Presentation
Presents with azotemia identified on bloodwork. More lameness on left pelvic limb in the last 3 weeks, stiff and rigid on physical exam.
Patient Data
On lateral images of the spine, there are multiple areas of lysis of vertebral endplates centered on intervertebral disc spaces (C3-4, T4-11, L3-4, L6-S1). The vertebral endplates have varying degrees of sclerosis surrounding the lysis, and many have extensive spondylosis deformans. Other vertebral segments have smooth and remodeled spondylosis deformans.
Discospondylitis.
The ultrasonographic image of the caudal abdominal aorta shows a hyperechoic intraluminal thrombus with peripheral arterial flow on color Doppler. The thrombus extended to the left iliac artery. The left kidney has poor corticomedullary distinction and is hyperechoic at the caudal pole.
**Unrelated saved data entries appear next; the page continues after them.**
(* ===== verification/ExecutorThm.v ===== *)
(** * What the executor guarantees

    Program counters for [push_task] and [callback], the invariant that ties
    the work submissions to the content of the queues, and the theorems: no
    panic, first in first out, every task pushed is run once, in its own
    context, and the thread's context is restored. *)

From S2P Require Import Prelude Prog Extern Win32 Threadpool ThreadpoolThm Context Executor.

Section executor.
Context {R Q : Type} `{ConcurrentQueueLaws Q (R * Handle)}.
Context (the_inner : HandleInner) (context_of : Z → Z).

(** The work objects were created with the address of their own queue. *)
Context (Hwired : ∀ p, context_of (work (task_queue the_inner p)) = queue (task_queue the_inner p)).

Abbreviation config := (config R Q).
Abbreviation shared := (shared R Q).
Abbreviation prog := (prog (xact R) xans).
#[local] Instance lts : LTS (label R) config := pool_lts the_inner context_of.
Implicit Types (c : config) (s : shared).

(** ** Program counters *)

Inductive pphase := PPush (h : Handle) (r : R) | PSubmit (h : Handle).

Definition queue_of (h : Handle) : TaskQueue := task_queue (inner h) (handle_priority h).

Definition pden (ph : pphase) : prog unit :=
  match ph with
  | PPush h r => push_task h r
  | PSubmit h => sys (SubmitThreadpoolWork (work (queue_of h)))
  end.

Inductive wphase :=
| WPop (instance context : Z)
| WEnter (r : R) (h : Handle)
| WRun (r : R) (g : ContextGuard)
| WLeave (g : ContextGuard)
| WDone.

Definition wden (ph : wphase) : prog unit :=
  match ph with
  | WPop instance context => callback instance context
  | WEnter r h => guard <- enter h ;; act1 (XRun r) ;;; drop_guard guard
  | WRun r g => act1 (XRun r) ;;; drop_guard g
  | WLeave g => drop_guard g
  | WDone => Ret tt
  end.

(** ** The invariant *)

(** A task without the callback instance of its handle. *)
Definition mask (h : Handle) : Handle :=
  {| inner := inner h; handle_priority := handle_priority h; callback_instance := None |}.

Definition masked (t : R * Handle) : R * Handle := (t.1, mask t.2).

(** A callback: where it is, its instance, the cell it found and its cell now. *)
Record view := { v_ph : wphase; v_instance : Z; v_found : option Handle; v_cell : option Handle }.

Definition to_worker (v : view) : worker R :=
  {| w_instance := v_instance v; w_found := v_found v; w_cell := v_cell v; w_prog := wden (v_ph v) |}.

(** The tasks a callback has popped and not run yet. *)
Definition holding (v : view) : list (R * Handle) :=
  match v_ph v, v_cell v with
  | WEnter r h, _ => [(r, mask h)]
  | WRun r _, Some h => [(r, mask h)]
  | _, _ => []
  end.

Definition holdings (vs : list view) : list (R * Handle) := mjoin (holding <$> vs).

(** What a run logged, without the instance. *)
Definition run_task (e : R * option Handle) : option (R * Handle) :=
  match e.2 with Some h => Some (e.1, mask h) | None => None end.

Definition has_instance (o : option Handle) : Prop :=
  match o with Some h => is_Some (callback_instance h) | None => False end.

(** The handle of the callback [instance]. *)
Definition carries (instance : Z) (o : option Handle) : Prop :=
  match o with Some h => callback_instance h = Some instance | None => False end.

Lemma carries_has instance o : carries instance o → has_instance o.
Proof. destruct o as [h|]; [|done]. by eexists. Qed.

Definition view_ok (v : view) : Prop :=
  match v_ph v with
  | WPop instance _ => v_cell v = v_found v ∧ v_instance v = instance
  | WDone => v_cell v = v_found v
  | WEnter _ h => v_cell v = v_found v ∧ carries (v_instance v) (Some h)
  | WRun _ g => previous g = v_found v ∧ carries (v_instance v) (v_cell v)
  | WLeave g => previous g = v_found v
  end.

Definition is_pop (a : Z) (v : view) : bool :=
  match v_ph v with WPop _ b => bool_decide (b = a) | _ => false end.
Definition is_submit (a : Z) (ph : pphase) : bool :=
  match ph with PSubmit h => bool_decide (queue (queue_of h) = a) | _ => false end.
Definition for_queue (a : Z) (w : Z) : bool := bool_decide (context_of w = a).

Definition phandle (ph : pphase) : Handle := match ph with PPush h _ | PSubmit h => h end.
Intravascular thrombus and degenerative renal change.
Case Discussion
Urine cultures produced Aspergillus sp, and serology revealed high titers for Brucella canis. Both of these agents can cause discospondylitis. Hyperglobulinemia and proteinuria were present. Blood cultures were negative. Chronic renal change may be due to systemic infection or systemic thrombosis.
The lameness in the pelvic limb was from ischemia secondary to the thrombus. The aortic thrombus may be due chronic infection and hypercoagulability.